Dataset records

== Segment start ==

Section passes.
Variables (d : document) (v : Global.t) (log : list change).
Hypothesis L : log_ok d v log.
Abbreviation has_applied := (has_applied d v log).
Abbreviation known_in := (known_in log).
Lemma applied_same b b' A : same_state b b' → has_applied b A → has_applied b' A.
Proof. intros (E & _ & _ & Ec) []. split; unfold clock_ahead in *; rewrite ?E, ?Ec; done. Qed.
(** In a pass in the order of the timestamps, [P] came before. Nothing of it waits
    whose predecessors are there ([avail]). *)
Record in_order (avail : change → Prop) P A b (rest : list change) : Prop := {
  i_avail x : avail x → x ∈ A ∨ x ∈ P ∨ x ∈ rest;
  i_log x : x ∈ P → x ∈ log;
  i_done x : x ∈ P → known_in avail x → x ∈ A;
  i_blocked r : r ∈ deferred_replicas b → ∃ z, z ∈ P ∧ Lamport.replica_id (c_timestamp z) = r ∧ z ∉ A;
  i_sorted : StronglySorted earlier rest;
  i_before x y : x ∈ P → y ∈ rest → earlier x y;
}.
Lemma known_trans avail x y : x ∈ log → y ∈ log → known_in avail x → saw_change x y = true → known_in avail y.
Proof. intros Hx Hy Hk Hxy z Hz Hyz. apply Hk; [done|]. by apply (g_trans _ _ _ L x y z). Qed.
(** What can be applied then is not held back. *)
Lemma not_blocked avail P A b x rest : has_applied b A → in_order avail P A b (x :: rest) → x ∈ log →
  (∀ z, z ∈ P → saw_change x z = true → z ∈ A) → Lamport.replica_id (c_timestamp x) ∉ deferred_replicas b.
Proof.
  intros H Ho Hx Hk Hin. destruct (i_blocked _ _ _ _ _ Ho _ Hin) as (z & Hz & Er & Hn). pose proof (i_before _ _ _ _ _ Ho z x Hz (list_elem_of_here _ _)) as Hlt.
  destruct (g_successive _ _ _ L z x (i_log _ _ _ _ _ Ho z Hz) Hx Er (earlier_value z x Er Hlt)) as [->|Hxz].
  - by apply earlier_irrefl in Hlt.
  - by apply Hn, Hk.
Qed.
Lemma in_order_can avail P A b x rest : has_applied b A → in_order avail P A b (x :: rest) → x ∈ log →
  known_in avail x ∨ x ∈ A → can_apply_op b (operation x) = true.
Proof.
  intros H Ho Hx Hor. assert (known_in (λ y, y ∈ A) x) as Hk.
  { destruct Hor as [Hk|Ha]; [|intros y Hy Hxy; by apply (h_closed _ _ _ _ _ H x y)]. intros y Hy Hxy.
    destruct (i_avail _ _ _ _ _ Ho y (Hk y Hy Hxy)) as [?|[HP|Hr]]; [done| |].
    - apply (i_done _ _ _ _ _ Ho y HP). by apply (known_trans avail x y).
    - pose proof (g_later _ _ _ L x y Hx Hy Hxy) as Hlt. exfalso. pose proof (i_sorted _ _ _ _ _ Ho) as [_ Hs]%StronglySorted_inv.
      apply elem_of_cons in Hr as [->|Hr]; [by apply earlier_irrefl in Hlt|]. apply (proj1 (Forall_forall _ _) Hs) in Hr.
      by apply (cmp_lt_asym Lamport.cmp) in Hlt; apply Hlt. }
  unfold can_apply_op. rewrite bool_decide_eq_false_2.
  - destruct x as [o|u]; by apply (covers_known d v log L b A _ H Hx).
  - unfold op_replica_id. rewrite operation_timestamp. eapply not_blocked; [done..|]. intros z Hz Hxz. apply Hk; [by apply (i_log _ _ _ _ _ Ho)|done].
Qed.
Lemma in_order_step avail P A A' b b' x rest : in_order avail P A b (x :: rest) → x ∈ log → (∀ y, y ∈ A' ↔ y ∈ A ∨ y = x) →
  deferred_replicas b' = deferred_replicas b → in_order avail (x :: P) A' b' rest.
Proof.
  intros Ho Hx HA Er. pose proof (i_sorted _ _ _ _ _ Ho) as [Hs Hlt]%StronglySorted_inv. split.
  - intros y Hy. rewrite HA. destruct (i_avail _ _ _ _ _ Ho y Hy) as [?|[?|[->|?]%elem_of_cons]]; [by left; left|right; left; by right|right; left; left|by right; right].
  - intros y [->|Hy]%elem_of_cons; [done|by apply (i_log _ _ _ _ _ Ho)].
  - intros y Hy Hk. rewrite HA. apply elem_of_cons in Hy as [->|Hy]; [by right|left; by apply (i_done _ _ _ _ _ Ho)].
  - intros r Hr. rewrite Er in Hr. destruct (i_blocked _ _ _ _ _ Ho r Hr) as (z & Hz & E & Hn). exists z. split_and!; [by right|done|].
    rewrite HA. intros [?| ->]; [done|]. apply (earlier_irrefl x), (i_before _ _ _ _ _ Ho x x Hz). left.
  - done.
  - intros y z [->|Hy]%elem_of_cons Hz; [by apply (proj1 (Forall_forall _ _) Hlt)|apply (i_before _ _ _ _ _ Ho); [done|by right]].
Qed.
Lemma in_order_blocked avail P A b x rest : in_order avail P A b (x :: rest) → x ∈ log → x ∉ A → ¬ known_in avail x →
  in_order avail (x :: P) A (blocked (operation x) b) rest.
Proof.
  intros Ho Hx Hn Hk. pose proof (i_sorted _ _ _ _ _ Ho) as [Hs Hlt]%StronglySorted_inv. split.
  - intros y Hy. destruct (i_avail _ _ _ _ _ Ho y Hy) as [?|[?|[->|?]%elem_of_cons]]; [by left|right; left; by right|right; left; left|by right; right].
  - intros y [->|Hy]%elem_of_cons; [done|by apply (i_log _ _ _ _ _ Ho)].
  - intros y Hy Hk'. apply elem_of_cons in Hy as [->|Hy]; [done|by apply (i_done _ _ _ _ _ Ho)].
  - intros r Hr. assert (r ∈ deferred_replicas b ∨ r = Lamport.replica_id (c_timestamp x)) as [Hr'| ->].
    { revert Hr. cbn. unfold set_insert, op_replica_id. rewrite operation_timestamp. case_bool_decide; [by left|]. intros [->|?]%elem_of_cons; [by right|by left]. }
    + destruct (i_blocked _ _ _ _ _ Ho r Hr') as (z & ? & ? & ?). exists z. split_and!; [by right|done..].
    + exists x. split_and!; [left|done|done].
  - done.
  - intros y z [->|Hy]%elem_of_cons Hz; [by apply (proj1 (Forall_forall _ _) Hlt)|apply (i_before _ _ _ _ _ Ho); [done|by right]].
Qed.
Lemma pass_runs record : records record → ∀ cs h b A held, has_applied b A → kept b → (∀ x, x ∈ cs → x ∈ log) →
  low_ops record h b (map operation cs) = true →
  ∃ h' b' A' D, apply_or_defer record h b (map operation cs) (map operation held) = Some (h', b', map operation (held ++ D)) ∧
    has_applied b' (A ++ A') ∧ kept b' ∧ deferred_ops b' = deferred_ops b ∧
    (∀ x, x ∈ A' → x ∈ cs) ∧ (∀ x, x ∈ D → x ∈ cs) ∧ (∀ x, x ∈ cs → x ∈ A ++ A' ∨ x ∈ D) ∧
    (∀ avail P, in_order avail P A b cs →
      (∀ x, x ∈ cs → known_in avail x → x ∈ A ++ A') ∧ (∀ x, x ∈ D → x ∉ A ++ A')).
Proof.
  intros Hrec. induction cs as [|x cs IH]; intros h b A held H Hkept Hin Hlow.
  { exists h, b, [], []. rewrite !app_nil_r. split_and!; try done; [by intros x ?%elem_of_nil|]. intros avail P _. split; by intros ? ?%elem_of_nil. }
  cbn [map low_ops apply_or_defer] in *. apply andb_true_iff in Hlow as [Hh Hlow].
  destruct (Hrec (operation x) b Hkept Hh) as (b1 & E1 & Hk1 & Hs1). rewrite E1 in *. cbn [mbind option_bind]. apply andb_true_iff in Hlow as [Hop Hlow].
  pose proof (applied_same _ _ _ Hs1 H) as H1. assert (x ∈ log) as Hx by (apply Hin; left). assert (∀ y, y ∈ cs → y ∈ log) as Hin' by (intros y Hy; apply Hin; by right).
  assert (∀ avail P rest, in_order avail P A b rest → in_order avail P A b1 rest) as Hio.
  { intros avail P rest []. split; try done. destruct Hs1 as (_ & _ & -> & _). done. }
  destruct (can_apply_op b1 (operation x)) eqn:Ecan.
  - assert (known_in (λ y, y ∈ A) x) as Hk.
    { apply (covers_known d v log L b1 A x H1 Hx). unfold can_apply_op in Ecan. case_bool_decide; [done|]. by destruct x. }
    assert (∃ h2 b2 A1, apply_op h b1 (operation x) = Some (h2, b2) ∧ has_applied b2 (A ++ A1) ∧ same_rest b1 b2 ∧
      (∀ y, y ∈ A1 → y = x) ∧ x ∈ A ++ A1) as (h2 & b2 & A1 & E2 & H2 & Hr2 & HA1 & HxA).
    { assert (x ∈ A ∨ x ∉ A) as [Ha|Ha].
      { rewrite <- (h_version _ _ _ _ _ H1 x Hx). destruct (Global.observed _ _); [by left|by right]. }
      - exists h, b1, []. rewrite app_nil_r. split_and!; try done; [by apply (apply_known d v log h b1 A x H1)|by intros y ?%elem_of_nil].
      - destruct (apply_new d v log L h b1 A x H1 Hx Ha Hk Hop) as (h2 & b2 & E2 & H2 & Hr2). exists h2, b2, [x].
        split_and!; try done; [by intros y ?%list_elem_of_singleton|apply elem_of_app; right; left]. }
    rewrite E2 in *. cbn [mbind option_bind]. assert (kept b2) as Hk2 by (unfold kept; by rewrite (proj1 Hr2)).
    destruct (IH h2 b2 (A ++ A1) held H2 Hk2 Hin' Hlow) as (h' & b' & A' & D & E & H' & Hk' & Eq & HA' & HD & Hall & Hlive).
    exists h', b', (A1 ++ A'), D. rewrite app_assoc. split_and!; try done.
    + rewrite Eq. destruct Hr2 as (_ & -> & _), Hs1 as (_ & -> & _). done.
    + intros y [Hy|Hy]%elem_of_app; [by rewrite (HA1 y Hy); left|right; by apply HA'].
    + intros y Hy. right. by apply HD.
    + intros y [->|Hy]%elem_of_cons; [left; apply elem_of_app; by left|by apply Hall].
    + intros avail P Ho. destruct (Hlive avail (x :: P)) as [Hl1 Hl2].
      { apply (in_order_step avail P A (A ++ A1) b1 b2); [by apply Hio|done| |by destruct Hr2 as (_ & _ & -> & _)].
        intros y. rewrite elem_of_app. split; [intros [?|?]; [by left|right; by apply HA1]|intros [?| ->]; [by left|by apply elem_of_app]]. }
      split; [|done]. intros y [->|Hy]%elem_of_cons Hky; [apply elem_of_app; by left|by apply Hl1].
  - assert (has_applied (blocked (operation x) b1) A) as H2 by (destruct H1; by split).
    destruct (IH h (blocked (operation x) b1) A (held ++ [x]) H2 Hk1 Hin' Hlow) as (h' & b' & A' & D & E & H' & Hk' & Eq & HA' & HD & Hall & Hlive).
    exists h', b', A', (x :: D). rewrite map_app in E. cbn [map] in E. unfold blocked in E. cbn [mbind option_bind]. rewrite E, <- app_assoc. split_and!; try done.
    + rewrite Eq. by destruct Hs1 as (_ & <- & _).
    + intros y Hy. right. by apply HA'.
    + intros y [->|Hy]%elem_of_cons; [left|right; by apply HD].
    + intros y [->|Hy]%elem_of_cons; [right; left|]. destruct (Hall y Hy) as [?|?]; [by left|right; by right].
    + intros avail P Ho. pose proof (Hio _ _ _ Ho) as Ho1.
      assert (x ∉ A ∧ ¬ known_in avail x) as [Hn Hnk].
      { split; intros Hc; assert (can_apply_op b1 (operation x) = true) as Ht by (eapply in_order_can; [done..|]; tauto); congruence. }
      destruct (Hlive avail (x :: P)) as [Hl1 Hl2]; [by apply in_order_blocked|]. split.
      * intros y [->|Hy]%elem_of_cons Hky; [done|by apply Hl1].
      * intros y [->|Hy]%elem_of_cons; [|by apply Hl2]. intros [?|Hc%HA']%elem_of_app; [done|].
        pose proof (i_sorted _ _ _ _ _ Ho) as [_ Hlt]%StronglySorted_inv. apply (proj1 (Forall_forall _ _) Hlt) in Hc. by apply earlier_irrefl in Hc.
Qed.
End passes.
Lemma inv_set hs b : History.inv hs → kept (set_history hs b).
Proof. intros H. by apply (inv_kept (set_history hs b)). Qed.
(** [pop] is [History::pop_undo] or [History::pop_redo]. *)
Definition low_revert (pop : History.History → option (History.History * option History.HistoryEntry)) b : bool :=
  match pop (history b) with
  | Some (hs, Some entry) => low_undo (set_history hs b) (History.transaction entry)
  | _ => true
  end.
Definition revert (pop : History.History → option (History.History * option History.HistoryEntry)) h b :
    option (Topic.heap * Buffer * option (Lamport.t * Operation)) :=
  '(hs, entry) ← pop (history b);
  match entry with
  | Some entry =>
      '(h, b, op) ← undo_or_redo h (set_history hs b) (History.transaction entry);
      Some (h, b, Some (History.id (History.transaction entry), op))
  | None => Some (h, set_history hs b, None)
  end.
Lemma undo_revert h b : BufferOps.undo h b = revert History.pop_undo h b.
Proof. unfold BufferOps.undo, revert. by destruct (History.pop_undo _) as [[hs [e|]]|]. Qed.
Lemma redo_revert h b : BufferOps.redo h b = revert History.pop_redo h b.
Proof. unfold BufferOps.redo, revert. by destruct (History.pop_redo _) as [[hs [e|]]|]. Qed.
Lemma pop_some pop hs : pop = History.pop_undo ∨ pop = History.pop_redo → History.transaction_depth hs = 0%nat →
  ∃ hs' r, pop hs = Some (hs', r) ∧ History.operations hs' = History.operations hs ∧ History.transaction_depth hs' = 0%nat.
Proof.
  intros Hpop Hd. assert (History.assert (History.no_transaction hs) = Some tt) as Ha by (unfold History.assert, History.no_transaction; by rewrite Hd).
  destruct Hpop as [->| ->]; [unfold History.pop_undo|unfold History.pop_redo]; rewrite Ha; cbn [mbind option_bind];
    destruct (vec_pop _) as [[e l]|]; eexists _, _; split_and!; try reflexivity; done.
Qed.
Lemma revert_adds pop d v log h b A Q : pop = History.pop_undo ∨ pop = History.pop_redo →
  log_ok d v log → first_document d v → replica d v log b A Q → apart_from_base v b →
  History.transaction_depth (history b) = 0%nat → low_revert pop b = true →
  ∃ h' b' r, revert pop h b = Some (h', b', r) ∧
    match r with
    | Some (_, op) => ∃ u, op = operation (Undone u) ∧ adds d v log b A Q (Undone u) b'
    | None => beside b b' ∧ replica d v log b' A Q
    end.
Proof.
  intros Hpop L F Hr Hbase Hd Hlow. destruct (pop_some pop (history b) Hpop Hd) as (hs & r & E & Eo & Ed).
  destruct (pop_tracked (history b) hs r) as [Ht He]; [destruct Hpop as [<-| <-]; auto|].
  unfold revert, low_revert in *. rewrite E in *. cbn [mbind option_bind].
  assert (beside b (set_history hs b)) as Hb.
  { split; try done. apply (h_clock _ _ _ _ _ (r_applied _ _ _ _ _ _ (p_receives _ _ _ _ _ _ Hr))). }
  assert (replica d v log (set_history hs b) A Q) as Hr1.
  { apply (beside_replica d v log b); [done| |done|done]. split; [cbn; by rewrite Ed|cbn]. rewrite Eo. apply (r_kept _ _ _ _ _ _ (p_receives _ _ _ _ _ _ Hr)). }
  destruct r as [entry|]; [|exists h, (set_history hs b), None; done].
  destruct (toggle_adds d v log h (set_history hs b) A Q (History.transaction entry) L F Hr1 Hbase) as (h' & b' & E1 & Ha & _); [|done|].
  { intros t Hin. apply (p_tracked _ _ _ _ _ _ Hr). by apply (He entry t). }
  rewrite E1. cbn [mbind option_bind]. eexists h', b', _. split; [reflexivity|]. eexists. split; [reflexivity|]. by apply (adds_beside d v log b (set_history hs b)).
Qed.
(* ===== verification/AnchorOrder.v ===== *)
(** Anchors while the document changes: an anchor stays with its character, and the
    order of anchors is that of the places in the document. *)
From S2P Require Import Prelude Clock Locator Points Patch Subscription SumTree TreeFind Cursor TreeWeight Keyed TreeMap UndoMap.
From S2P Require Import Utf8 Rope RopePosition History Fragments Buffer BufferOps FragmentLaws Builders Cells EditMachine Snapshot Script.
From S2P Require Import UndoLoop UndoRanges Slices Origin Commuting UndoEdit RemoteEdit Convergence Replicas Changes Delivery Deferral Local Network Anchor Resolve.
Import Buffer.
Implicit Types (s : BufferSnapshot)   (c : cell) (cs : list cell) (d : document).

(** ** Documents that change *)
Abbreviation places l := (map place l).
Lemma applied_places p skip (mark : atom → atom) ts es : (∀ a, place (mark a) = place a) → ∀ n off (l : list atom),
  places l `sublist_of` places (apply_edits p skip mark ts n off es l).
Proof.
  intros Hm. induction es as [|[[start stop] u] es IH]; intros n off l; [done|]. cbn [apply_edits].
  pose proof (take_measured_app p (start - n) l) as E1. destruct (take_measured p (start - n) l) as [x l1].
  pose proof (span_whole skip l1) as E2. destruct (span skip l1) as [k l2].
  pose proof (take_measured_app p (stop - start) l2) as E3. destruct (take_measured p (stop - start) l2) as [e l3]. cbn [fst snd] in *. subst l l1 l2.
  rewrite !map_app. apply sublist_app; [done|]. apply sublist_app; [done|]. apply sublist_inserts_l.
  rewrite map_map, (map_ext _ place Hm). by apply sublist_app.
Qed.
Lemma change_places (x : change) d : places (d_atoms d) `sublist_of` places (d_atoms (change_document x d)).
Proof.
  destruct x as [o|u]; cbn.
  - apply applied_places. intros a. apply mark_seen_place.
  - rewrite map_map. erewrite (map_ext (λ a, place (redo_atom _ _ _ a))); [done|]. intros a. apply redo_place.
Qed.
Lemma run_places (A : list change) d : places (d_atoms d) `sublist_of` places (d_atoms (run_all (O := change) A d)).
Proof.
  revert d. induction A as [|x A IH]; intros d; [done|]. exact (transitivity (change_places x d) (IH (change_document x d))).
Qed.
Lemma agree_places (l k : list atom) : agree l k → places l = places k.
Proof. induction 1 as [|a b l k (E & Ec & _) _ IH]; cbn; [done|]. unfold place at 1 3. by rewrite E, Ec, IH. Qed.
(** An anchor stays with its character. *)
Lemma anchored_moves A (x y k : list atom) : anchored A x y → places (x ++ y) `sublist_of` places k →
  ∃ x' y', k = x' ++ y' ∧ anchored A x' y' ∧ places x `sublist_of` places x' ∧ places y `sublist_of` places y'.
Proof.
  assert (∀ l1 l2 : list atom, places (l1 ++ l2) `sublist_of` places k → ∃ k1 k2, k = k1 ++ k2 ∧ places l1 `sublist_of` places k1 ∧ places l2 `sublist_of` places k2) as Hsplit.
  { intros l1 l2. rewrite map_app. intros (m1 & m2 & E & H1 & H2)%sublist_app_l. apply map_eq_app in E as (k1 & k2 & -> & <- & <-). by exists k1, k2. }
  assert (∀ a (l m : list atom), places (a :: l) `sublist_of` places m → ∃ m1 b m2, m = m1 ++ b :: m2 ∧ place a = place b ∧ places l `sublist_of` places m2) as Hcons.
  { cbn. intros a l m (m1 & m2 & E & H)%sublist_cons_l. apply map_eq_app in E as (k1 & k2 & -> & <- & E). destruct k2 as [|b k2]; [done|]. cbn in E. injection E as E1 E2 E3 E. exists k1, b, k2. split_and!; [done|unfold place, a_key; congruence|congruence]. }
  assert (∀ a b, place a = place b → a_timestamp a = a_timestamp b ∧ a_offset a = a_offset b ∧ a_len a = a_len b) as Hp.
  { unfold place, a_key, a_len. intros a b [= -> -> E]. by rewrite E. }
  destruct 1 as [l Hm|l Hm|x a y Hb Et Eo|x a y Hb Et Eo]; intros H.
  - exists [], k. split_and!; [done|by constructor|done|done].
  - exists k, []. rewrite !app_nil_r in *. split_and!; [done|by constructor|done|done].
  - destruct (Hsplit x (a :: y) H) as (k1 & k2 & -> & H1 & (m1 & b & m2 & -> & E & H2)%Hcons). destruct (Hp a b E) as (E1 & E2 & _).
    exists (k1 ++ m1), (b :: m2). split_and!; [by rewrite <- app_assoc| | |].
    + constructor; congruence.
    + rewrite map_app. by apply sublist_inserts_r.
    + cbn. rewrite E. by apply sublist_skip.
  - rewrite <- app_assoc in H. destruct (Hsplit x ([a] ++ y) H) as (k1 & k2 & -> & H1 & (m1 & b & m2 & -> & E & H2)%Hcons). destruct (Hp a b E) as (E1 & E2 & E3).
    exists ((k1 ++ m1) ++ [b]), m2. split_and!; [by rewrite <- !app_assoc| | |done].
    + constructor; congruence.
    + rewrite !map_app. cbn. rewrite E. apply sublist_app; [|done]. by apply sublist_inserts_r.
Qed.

== Segment end ==

#### TASK DIRECTIONS:
Take the lines above from the first through the one containing "intros H Ho Hx Hor." and reproduce them exactly; include nothing else.

#### ANSWER SECTION:
Section passes.
Variables (d : document) (v : Global.t) (log : list change).
Hypothesis L : log_ok d v log.
Abbreviation has_applied := (has_applied d v log).
Abbreviation known_in := (known_in log).
Lemma applied_same b b' A : same_state b b' → has_applied b A → has_applied b' A.
Proof. intros (E & _ & _ & Ec) []. split; unfold clock_ahead in *; rewrite ?E, ?Ec; done. Qed.
(** In a pass in the order of the timestamps, [P] came before. Nothing of it waits
    whose predecessors are there ([avail]). *)
Record in_order (avail : change → Prop) P A b (rest : list change) : Prop := {
  i_avail x : avail x → x ∈ A ∨ x ∈ P ∨ x ∈ rest;
  i_log x : x ∈ P → x ∈ log;
  i_done x : x ∈ P → known_in avail x → x ∈ A;
  i_blocked r : r ∈ deferred_replicas b → ∃ z, z ∈ P ∧ Lamport.replica_id (c_timestamp z) = r ∧ z ∉ A;
  i_sorted : StronglySorted earlier rest;
  i_before x y : x ∈ P → y ∈ rest → earlier x y;
}.
Lemma known_trans avail x y : x ∈ log → y ∈ log → known_in avail x → saw_change x y = true → known_in avail y.
Proof. intros Hx Hy Hk Hxy z Hz Hyz. apply Hk; [done|]. by apply (g_trans _ _ _ L x y z). Qed.
(** What can be applied then is not held back. *)
Lemma not_blocked avail P A b x rest : has_applied b A → in_order avail P A b (x :: rest) → x ∈ log →
  (∀ z, z ∈ P → saw_change x z = true → z ∈ A) → Lamport.replica_id (c_timestamp x) ∉ deferred_replicas b.
Proof.
  intros H Ho Hx Hk Hin. destruct (i_blocked _ _ _ _ _ Ho _ Hin) as (z & Hz & Er & Hn). pose proof (i_before _ _ _ _ _ Ho z x Hz (list_elem_of_here _ _)) as Hlt.
  destruct (g_successive _ _ _ L z x (i_log _ _ _ _ _ Ho z Hz) Hx Er (earlier_value z x Er Hlt)) as [->|Hxz].
  - by apply earlier_irrefl in Hlt.
  - by apply Hn, Hk.
Qed.
Lemma in_order_can avail P A b x rest : has_applied b A → in_order avail P A b (x :: rest) → x ∈ log →
  known_in avail x ∨ x ∈ A → can_apply_op b (operation x) = true.
Proof.
  intros H Ho Hx Hor. assert (known_in (λ y, y ∈ A) x) as Hk.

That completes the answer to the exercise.